Dynamic Step Insertion

Insert steps dynamically into an existing workflow.

registry = StepRegistry[MyContext]()
registry.register(LoadDataStep())
registry.register(ProcessStep())
registry.register(SaveStep())

# Insert validation step before 'process'
registry.insert_before('process', ValidateStep())

# Insert audit step after 'process'
registry.insert_after('process', AuditStep())

# Execution order: load_data -> validate -> process -> audit -> save

To wrap an existing step with logging, register it with LoggingStep from the start:

registry = StepRegistry[MyContext]()
registry.register(LoggingStep(LoadDataStep()))
registry.register(LoggingStep(ProcessStep()))
registry.register(LoggingStep(SaveStep()))

# All steps are wrapped with logging from registration

Good to know: LoggingStep adds a logged_ prefix to the step name (e.g., load_data becomes logged_load_data). When using dynamic insertion with wrapped steps, reference the prefixed name: registry.insert_before('logged_process', ValidateStep()).

Progress Callback

The progress_callback is required and reports progress to the backend for job status management.

# In an action class, use self.set_progress for proper backend reporting
orchestrator = Orchestrator(
    registry=registry,
    context=context,
    progress_callback=lambda curr, total: self.set_progress(curr, total),
)
orchestrator.execute()

# Progress is reported to backend at each step completion:
# 30%   (LoadDataStep complete, weight=0.3)
# 50%   (CreateFilesStep complete, weight=0.2)
# 100%  (ProcessStep complete, weight=0.5)
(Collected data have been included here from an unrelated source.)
(** ** And, Or, Eq, Xor *)
Lemma And_partial_light l w v : isConstant l = false -> light (weight l) (AndExpr_createPartial l w v).
Proof.
  intros H. apply light_ret. destruct (isAllOnes w v); [lia|]. destruct (v =? 0); [simpl; lia|].
  apply weight_least in H. simpl. unfold node. lia.
Qed.
Lemma Or_partial_light l w v : isConstant l = false -> light (weight l) (OrExpr_createPartial l w v).
Proof.
  intros H. apply light_ret. destruct (isAllOnes w v); [simpl; lia|]. destruct (v =? 0); [lia|].
  apply weight_least in H. simpl. unfold node. lia.
Qed.
Lemma create_And_light l r : light (weight l + weight r) (create_And l r).
Proof.
  apply bcreate_r_light; intros.
  - eapply light_mono; [by apply And_partial_light|lia].
  - eapply light_mono; [by apply And_partial_light|lia].
  - apply light_ret, (weight_binary And). by left.
Qed.
Lemma create_Or_light l r : light (weight l + weight r) (create_Or l r).
Proof.
  apply bcreate_r_light; intros.
  - eapply light_mono; [by apply Or_partial_light|lia].
  - eapply light_mono; [by apply Or_partial_light|lia].
  - apply light_ret, (weight_binary Or). by left.
Qed.

Lemma EqExpr_create_weight l r : (weight (EqExpr_create l r) <= node (weight l + weight r))%nat.
Proof. unfold EqExpr_create. destruct (expr_eqb l r); simpl; lia. Qed.
Lemma node_idem n : node (node n) = node n.
Proof. unfold node. lia. Qed.

Lemma eq_const_light e w v :
  (forall w v, light (node (weight e)) (EqExpr_createPartialR false w v e)) ->
  light (weight e) (eq_const (EqExpr_createPartialR false) e w v).
Proof.
  intros H. unfold eq_const. destruct (negb _); [apply light_stop|].
  destruct e; try apply light_const_binary;
    (eapply light_mono; [apply H|]; match goal with |- (node (weight ?x) <= _)%nat =>
       pose proof (weight_least x eq_refl); unfold node at 1; lia end).
Qed.
(** The loops of [read]: [n] bytes are left, from [i] on; [Res] is null first. *)
Fixpoint read_from (byte : Z -> M ObjectState expr) (NumBytes : Z) (n : nat) (i : Z) (Res : option expr) :
    M ObjectState (option expr) :=
  match n with
  | O => mret Res
  | S n =>
      b ← byte (byte_index NumBytes i);
      r ← match Res with None => mret b | Some Res => lift (create_Concat b Res) end;
      read_from byte NumBytes n (i + 1) (Some r)
  end.
(** [Res]; a null pointer would be the result for a width of 0. *)
Definition non_null (r : option expr) : M ObjectState expr :=
  match r with Some e => mret e | None => halt MemError end.
Definition read_bytes (byte : Z -> M ObjectState expr) (width : Z) : M ObjectState expr :=
  let NumBytes := width / 8 in
  assert_ (width =? NumBytes * 8);;
  r ← read_from byte NumBytes (Z.to_nat NumBytes) 0 None; non_null r.

(** [read(unsigned, Width)] *)
Definition read_at (offset width : Z) : M ObjectState expr :=
  if width =? Bool then b ← read8 offset; lift (create_Extract b 0 Bool)
  else read_bytes (fun idx => read8 (u32 (offset + idx))) width.
(** [read(ref<Expr>, Width)] *)
Definition read (offset : expr) (width : Z) : M ObjectState expr :=
  offset ← lift (create_ZExt offset Int32);
  match offset with
  | Constant _ off => read_at off width
  | _ =>
      if width =? Bool then b ← read8_expr offset; lift (create_Extract b 0 Bool)
      else read_bytes (fun idx => o ← lift (create_Add ConstArrayOpt offset (Constant Int32 idx)); read8_expr o) width
  end.

(** The loops of [write16], [write32] and [write64]. *)
Fixpoint write_const_from (offset value NumBytes : Z) (n : nat) (i : Z) : M ObjectState unit :=
  match n with
  | O => mret tt
  | S n =>
      write8 (u32 (offset + byte_index NumBytes i)) (u8 (Z.shiftr value (8 * i)));;
      write_const_from offset value NumBytes n (i + 1)
  end.
Definition write16 (offset value : Z) : M ObjectState unit := write_const_from offset value 2 2 0.
Definition write32 (offset value : Z) : M ObjectState unit := write_const_from offset value 4 4 0.
Definition write64 (offset value : Z) : M ObjectState unit := write_const_from offset value 8 8 0.

(** The loops of [write]. *)
Fixpoint write_from (byte : Z -> expr -> M ObjectState unit) (value : expr) (NumBytes : Z) (n : nat) (i : Z) :
    M ObjectState unit :=
  match n with
  | O => mret tt
  | S n =>
      b ← lift (create_Extract value (8 * i) Int8);
      byte (byte_index NumBytes i) b;;
      write_from byte value NumBytes n (i + 1)
  end.
Definition write_bytes (byte : Z -> expr -> M ObjectState unit) (value : expr) : M ObjectState unit :=
  let NumBytes := getWidth value / 8 in
  assert_ (getWidth value =? NumBytes * 8);;
  write_from byte value NumBytes (Z.to_nat NumBytes) 0.

(** [bits64::isPowerOfTwo] *)
Definition isPowerOfTwo (w : Z) : bool := negb (w =? 0) && (Z.land w (w - 1) =? 0).

(** The general part of [write(unsigned, ref<Expr>)]. *)
Definition write_general (offset : Z) (value : expr) : M ObjectState unit :=
  if getWidth value =? Bool then b ← lift (create_ZExt value Int8); write8_value offset b
  else write_bytes (fun idx b => write8_value (u32 (offset + idx)) b) value.
(** [write(unsigned, ref<Expr>)] *)
Definition write_at (offset : Z) (value : expr) : M ObjectState unit :=
  match value with
  | Constant w val =>
      if (w <=? 64) && isPowerOfTwo w then
        if (w =? 1) || (w =? 8) then write8 offset (u8 val)
        else if w =? 16 then write16 offset (u16 val)
        else if w =? 32 then write32 offset (u32 val)
        else if w =? 64 then write64 offset (u64 val)
        else halt AssertFailed
      else write_general offset value
  | _ => write_general offset value
  end.
(** [write(ref<Expr>, ref<Expr>)] *)
Definition write (offset value : expr) : M ObjectState unit :=
  offset ← lift (create_ZExt offset Int32);
  match offset with
  | Constant _ off => write_at off value
  | _ =>
      if getWidth value =? Bool then b ← lift (create_ZExt value Int8); write8_expr offset b
      else write_bytes (fun idx b => o ← lift (create_Add ConstArrayOpt offset (Constant Int32 idx)); write8_expr o b) value
  end.
End Bytes.
End Memory.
For standalone workflows without an action instance, you can use the context's set_progress:

orchestrator = Orchestrator(
    registry=registry,
    context=context,
    progress_callback=lambda curr, total: context.set_progress(curr, total),
)

Using Steps in Actions

BaseTrainAction supports step-based execution through the setup_steps() method.

BaseTrainAction Integration

from synapse_sdk.plugins import BaseTrainAction
from synapse_sdk.plugins.actions.train import TrainContext
from synapse_sdk.plugins.steps import StepRegistry


class MyTrainAction(BaseTrainAction[MyTrainParams]):
    """Step-based training action."""

    def setup_steps(self, registry: StepRegistry[TrainContext]) -> None:
        """Register workflow steps."""
        registry.register(LoadDatasetStep())
        registry.register(PreprocessStep())
        registry.register(TrainModelStep())
        registry.register(UploadModelStep())

    # Don't implement execute() - step-based execution is automatic when steps are registered

Good to know: When setup_steps() registers any steps, step-based execution is automatically enabled instead of calling execute().

Custom Context

Extend TrainContext to add additional state fields.

from dataclasses import dataclass, field
from synapse_sdk.plugins.actions.train import TrainContext


@dataclass
class MyTrainContext(TrainContext):
    """Extended training context."""
    augmentation_config: dict = field(default_factory=dict)
    validation_results: list = field(default_factory=list)

Built-in Step Utilities

LoggingStep

Automatically logs step execution with timing.

from synapse_sdk.plugins.steps import LoggingStep

# Wrap existing step with logging
logged_step = LoggingStep(ProcessStep())
registry.register(logged_step)

# Log output:
# step_start: {'step': 'process'}
# step_end: {'step': 'process', 'elapsed': 1.234, 'success': True}

Events logged by LoggingStep:

Event	Timing	Data
`step_start`	Before execution	`{'step': name}`
`step_end`	After execution	`{'step': name, 'elapsed': seconds, 'success': bool, 'skipped': bool}`
`step_rollback`	On rollback	`{'step': name}`

TimingStep

Measures execution time and adds it to the step's result data.

from synapse_sdk.plugins.steps import TimingStep

timed_step = TimingStep(ProcessStep())
registry.register(timed_step)

# After execution, the StepResult.data includes duration_seconds
# Access via context.step_results[-1].data['duration_seconds']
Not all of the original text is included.